**Assignment**
In the entries that follow, the line with "label := v;" opens the range and the line with "class_name := class_name i; marked_for_deletion" closes it; repeat that range exactly, both lines included.
### Dataset entries ###
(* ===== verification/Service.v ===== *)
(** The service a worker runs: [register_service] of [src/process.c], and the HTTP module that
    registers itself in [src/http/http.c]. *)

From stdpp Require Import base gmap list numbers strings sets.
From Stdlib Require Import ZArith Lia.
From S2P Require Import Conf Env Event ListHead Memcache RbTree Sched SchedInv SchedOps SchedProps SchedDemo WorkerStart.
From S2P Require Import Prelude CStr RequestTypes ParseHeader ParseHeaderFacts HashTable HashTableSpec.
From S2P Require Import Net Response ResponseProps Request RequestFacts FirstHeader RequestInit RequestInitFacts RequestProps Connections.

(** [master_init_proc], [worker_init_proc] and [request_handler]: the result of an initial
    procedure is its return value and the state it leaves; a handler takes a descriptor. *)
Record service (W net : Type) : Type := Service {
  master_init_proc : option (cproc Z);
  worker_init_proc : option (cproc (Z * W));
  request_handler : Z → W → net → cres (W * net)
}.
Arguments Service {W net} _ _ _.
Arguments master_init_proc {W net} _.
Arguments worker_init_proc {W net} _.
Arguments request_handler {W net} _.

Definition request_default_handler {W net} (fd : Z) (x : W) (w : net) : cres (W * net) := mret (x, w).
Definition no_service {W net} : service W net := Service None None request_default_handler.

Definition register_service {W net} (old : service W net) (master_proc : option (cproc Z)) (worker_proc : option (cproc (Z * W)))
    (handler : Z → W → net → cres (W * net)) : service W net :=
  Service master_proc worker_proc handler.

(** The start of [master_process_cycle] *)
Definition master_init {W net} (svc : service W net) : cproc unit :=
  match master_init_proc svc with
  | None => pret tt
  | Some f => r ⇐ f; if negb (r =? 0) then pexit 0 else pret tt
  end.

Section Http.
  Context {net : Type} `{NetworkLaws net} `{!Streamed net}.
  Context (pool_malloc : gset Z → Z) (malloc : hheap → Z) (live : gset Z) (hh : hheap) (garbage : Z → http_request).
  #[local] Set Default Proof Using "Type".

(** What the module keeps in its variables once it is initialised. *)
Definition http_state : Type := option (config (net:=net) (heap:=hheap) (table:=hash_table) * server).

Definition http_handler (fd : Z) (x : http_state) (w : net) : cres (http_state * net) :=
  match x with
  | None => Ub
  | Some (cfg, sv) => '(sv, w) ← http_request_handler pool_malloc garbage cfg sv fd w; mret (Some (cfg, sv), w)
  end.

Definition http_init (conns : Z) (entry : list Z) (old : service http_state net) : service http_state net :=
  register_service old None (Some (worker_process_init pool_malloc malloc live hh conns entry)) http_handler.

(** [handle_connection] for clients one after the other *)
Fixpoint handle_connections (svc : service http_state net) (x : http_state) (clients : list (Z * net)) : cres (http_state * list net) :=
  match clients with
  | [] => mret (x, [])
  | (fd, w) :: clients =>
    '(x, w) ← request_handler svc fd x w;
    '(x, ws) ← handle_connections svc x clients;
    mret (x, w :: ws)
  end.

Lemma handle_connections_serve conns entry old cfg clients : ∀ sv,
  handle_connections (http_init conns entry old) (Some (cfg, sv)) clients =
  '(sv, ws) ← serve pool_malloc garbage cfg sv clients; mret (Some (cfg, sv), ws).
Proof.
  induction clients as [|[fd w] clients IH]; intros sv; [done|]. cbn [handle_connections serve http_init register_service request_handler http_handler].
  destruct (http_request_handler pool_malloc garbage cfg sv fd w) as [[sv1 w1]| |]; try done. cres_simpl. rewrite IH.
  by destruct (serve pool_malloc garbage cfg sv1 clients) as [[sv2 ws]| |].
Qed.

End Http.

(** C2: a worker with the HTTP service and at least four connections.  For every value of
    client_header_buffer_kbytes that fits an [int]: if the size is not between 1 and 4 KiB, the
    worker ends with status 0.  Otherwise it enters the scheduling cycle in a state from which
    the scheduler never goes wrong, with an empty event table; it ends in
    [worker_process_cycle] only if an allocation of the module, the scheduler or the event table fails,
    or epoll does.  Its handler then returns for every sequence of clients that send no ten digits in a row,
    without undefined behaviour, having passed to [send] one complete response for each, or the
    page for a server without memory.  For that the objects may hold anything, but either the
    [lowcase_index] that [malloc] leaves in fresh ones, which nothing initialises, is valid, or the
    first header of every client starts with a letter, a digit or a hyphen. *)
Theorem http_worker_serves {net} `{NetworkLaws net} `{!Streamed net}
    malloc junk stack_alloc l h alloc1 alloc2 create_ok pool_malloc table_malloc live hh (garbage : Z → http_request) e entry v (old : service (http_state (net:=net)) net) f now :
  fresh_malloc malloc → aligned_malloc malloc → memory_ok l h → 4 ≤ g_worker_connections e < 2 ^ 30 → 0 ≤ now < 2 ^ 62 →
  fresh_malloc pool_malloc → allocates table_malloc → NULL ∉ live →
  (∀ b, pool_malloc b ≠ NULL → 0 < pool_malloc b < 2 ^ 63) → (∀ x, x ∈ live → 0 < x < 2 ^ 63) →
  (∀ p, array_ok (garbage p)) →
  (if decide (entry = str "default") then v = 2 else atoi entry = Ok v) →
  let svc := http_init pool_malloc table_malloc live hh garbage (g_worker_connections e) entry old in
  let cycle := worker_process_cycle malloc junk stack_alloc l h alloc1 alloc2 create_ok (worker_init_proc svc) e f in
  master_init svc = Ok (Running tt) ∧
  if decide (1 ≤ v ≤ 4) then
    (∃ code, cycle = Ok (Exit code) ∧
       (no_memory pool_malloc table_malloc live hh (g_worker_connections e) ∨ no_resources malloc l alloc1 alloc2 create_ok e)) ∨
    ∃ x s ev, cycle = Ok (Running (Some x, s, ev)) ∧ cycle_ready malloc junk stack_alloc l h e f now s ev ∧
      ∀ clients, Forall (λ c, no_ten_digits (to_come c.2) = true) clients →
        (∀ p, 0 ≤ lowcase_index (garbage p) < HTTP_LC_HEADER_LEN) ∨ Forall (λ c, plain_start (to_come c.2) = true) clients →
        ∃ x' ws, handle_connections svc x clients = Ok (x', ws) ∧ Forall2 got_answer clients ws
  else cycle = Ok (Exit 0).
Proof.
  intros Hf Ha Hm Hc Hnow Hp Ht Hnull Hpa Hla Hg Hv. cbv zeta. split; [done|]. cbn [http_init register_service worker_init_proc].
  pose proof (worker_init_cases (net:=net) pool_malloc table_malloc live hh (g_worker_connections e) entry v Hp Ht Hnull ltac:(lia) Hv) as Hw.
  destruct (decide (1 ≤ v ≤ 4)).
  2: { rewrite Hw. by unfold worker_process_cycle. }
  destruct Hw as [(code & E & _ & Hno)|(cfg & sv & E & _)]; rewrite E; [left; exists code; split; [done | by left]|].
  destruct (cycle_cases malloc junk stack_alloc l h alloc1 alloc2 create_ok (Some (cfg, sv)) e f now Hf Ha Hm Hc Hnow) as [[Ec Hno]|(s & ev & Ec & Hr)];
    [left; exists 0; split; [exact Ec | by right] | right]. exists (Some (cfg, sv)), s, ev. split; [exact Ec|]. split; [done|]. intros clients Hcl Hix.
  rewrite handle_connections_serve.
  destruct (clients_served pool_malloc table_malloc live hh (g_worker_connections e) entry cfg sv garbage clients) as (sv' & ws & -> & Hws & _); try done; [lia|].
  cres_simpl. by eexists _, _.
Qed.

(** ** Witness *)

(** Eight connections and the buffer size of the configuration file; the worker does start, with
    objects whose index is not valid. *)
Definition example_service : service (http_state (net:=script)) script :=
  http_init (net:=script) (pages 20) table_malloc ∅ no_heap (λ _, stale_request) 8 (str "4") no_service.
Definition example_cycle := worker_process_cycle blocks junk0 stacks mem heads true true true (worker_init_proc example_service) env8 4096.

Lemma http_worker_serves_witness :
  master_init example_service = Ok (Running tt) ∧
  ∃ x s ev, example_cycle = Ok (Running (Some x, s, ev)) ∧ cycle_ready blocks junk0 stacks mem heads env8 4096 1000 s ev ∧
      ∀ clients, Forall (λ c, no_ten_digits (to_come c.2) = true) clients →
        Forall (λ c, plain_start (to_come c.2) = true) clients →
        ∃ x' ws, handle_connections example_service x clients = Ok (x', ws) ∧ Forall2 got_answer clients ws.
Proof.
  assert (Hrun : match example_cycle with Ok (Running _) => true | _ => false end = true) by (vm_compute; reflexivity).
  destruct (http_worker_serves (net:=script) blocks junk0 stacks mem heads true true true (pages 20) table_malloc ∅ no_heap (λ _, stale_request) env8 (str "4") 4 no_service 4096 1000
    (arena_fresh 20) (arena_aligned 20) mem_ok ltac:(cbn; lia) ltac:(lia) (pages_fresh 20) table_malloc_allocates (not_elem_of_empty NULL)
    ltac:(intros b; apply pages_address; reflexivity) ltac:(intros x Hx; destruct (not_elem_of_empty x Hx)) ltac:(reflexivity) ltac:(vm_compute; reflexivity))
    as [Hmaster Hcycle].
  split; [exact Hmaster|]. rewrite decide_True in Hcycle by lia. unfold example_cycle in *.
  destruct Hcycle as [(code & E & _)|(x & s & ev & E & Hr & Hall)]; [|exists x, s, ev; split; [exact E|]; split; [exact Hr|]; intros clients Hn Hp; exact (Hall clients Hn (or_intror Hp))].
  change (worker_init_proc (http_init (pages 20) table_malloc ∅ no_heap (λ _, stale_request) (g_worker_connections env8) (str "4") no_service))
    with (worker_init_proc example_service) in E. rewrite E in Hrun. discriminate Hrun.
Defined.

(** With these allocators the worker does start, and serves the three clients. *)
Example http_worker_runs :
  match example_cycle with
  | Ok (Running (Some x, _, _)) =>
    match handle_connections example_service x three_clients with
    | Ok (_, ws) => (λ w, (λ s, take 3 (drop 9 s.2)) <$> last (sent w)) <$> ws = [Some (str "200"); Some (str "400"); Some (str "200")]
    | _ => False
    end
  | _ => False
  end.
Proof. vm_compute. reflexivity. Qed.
###
### Dataset entries ###
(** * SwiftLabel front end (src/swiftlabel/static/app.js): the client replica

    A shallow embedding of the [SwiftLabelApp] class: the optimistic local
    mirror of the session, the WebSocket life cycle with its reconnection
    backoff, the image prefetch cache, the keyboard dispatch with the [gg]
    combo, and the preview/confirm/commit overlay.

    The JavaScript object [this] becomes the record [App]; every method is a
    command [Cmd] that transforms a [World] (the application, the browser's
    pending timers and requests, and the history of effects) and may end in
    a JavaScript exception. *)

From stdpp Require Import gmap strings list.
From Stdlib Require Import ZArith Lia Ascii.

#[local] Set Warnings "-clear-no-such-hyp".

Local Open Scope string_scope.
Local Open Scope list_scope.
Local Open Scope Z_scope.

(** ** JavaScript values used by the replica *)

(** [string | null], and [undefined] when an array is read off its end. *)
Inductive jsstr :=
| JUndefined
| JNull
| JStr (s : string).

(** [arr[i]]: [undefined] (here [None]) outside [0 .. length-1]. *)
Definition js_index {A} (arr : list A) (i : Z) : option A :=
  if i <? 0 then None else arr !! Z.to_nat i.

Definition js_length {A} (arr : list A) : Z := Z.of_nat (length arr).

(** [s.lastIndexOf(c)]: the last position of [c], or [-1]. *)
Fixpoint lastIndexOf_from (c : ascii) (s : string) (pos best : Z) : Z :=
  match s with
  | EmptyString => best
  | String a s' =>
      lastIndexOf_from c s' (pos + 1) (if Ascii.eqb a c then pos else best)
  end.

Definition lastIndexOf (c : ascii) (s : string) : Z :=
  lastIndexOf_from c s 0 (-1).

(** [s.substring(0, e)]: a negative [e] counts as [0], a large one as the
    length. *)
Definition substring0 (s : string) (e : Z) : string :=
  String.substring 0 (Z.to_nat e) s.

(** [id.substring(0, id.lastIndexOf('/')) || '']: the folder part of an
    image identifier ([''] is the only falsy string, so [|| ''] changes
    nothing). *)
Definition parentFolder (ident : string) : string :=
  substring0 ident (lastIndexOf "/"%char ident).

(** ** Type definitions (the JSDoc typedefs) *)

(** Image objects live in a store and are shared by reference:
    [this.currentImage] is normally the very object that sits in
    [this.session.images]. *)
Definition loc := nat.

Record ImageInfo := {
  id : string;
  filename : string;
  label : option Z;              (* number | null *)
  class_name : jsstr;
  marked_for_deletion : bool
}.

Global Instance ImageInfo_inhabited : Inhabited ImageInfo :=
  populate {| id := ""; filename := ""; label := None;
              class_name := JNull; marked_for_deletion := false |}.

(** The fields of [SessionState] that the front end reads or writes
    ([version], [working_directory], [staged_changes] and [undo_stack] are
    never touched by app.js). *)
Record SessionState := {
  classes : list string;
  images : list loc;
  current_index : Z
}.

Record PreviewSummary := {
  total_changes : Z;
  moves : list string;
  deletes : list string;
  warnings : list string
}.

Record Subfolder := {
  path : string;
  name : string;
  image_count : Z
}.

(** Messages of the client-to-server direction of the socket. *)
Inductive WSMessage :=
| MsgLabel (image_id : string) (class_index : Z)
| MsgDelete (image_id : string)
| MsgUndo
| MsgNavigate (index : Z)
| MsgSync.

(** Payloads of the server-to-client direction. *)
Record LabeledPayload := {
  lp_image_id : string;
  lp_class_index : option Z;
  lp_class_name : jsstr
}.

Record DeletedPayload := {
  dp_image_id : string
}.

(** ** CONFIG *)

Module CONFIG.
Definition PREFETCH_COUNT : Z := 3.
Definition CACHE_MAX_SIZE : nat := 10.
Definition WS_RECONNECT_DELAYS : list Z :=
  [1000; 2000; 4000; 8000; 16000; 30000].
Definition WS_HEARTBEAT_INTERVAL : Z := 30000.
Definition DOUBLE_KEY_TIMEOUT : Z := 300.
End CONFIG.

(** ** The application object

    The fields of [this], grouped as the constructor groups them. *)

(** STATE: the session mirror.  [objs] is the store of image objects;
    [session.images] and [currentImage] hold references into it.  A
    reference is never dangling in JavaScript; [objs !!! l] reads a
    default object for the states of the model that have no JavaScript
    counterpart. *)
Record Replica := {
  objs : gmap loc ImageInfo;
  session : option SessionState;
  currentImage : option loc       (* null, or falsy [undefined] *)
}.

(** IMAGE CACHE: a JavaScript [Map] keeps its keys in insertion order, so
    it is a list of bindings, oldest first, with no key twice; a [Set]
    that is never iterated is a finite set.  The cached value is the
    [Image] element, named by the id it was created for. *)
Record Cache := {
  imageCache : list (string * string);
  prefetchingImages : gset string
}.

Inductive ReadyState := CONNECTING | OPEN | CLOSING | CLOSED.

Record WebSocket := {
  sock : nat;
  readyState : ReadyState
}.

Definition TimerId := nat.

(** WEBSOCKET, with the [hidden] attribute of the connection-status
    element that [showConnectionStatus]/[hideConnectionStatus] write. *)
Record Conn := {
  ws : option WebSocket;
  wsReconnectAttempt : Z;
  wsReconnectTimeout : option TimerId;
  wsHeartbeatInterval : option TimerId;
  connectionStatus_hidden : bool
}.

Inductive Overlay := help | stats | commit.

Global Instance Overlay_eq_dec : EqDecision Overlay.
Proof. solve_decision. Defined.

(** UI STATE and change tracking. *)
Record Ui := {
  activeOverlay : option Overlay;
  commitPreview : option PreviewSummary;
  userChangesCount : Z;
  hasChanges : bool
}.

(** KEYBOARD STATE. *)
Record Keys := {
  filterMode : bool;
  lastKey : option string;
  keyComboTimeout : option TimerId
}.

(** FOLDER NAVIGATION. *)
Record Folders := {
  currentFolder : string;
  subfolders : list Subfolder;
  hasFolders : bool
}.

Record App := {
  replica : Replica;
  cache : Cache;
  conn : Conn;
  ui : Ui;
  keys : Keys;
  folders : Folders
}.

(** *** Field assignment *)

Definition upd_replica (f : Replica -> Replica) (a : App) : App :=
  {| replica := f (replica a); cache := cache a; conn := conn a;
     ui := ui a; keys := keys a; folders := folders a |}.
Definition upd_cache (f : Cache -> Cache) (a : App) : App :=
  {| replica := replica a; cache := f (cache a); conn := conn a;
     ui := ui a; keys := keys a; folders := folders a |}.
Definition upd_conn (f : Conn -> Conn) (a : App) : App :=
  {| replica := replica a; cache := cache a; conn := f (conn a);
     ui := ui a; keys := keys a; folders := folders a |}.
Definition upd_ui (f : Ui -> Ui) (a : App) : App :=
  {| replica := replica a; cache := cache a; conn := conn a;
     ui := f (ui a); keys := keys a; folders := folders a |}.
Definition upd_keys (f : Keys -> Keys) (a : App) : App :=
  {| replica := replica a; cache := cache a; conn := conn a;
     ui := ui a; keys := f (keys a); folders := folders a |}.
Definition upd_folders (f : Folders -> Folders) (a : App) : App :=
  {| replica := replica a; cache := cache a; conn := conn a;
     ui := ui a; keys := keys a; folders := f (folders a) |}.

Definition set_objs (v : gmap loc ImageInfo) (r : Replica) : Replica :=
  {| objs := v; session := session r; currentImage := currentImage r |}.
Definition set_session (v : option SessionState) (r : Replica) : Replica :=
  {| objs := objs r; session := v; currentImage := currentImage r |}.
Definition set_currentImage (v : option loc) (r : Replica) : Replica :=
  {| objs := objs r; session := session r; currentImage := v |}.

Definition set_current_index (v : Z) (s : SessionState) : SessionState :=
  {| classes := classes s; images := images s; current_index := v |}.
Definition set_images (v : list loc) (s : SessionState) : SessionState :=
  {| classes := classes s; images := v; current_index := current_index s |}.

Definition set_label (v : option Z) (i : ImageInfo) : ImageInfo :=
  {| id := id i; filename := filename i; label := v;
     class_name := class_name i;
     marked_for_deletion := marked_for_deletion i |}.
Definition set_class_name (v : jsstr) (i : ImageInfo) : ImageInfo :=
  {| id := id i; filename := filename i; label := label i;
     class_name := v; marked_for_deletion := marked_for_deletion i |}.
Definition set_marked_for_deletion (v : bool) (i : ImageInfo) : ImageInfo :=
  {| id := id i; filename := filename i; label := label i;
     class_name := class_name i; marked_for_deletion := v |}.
###
**Solution to this exercise**
  {| id := id i; filename := filename i; label := v;
     class_name := class_name i;
     marked_for_deletion := marked_for_deletion i |}.
Definition set_class_name (v : jsstr) (i : ImageInfo) : ImageInfo :=
  {| id := id i; filename := filename i; label := label i;
     class_name := v; marked_for_deletion := marked_for_deletion i |}.
Definition set_marked_for_deletion (v : bool) (i : ImageInfo) : ImageInfo :=
  {| id := id i; filename := filename i; label := label i;
     class_name := class_name i; marked_for_deletion := v |}.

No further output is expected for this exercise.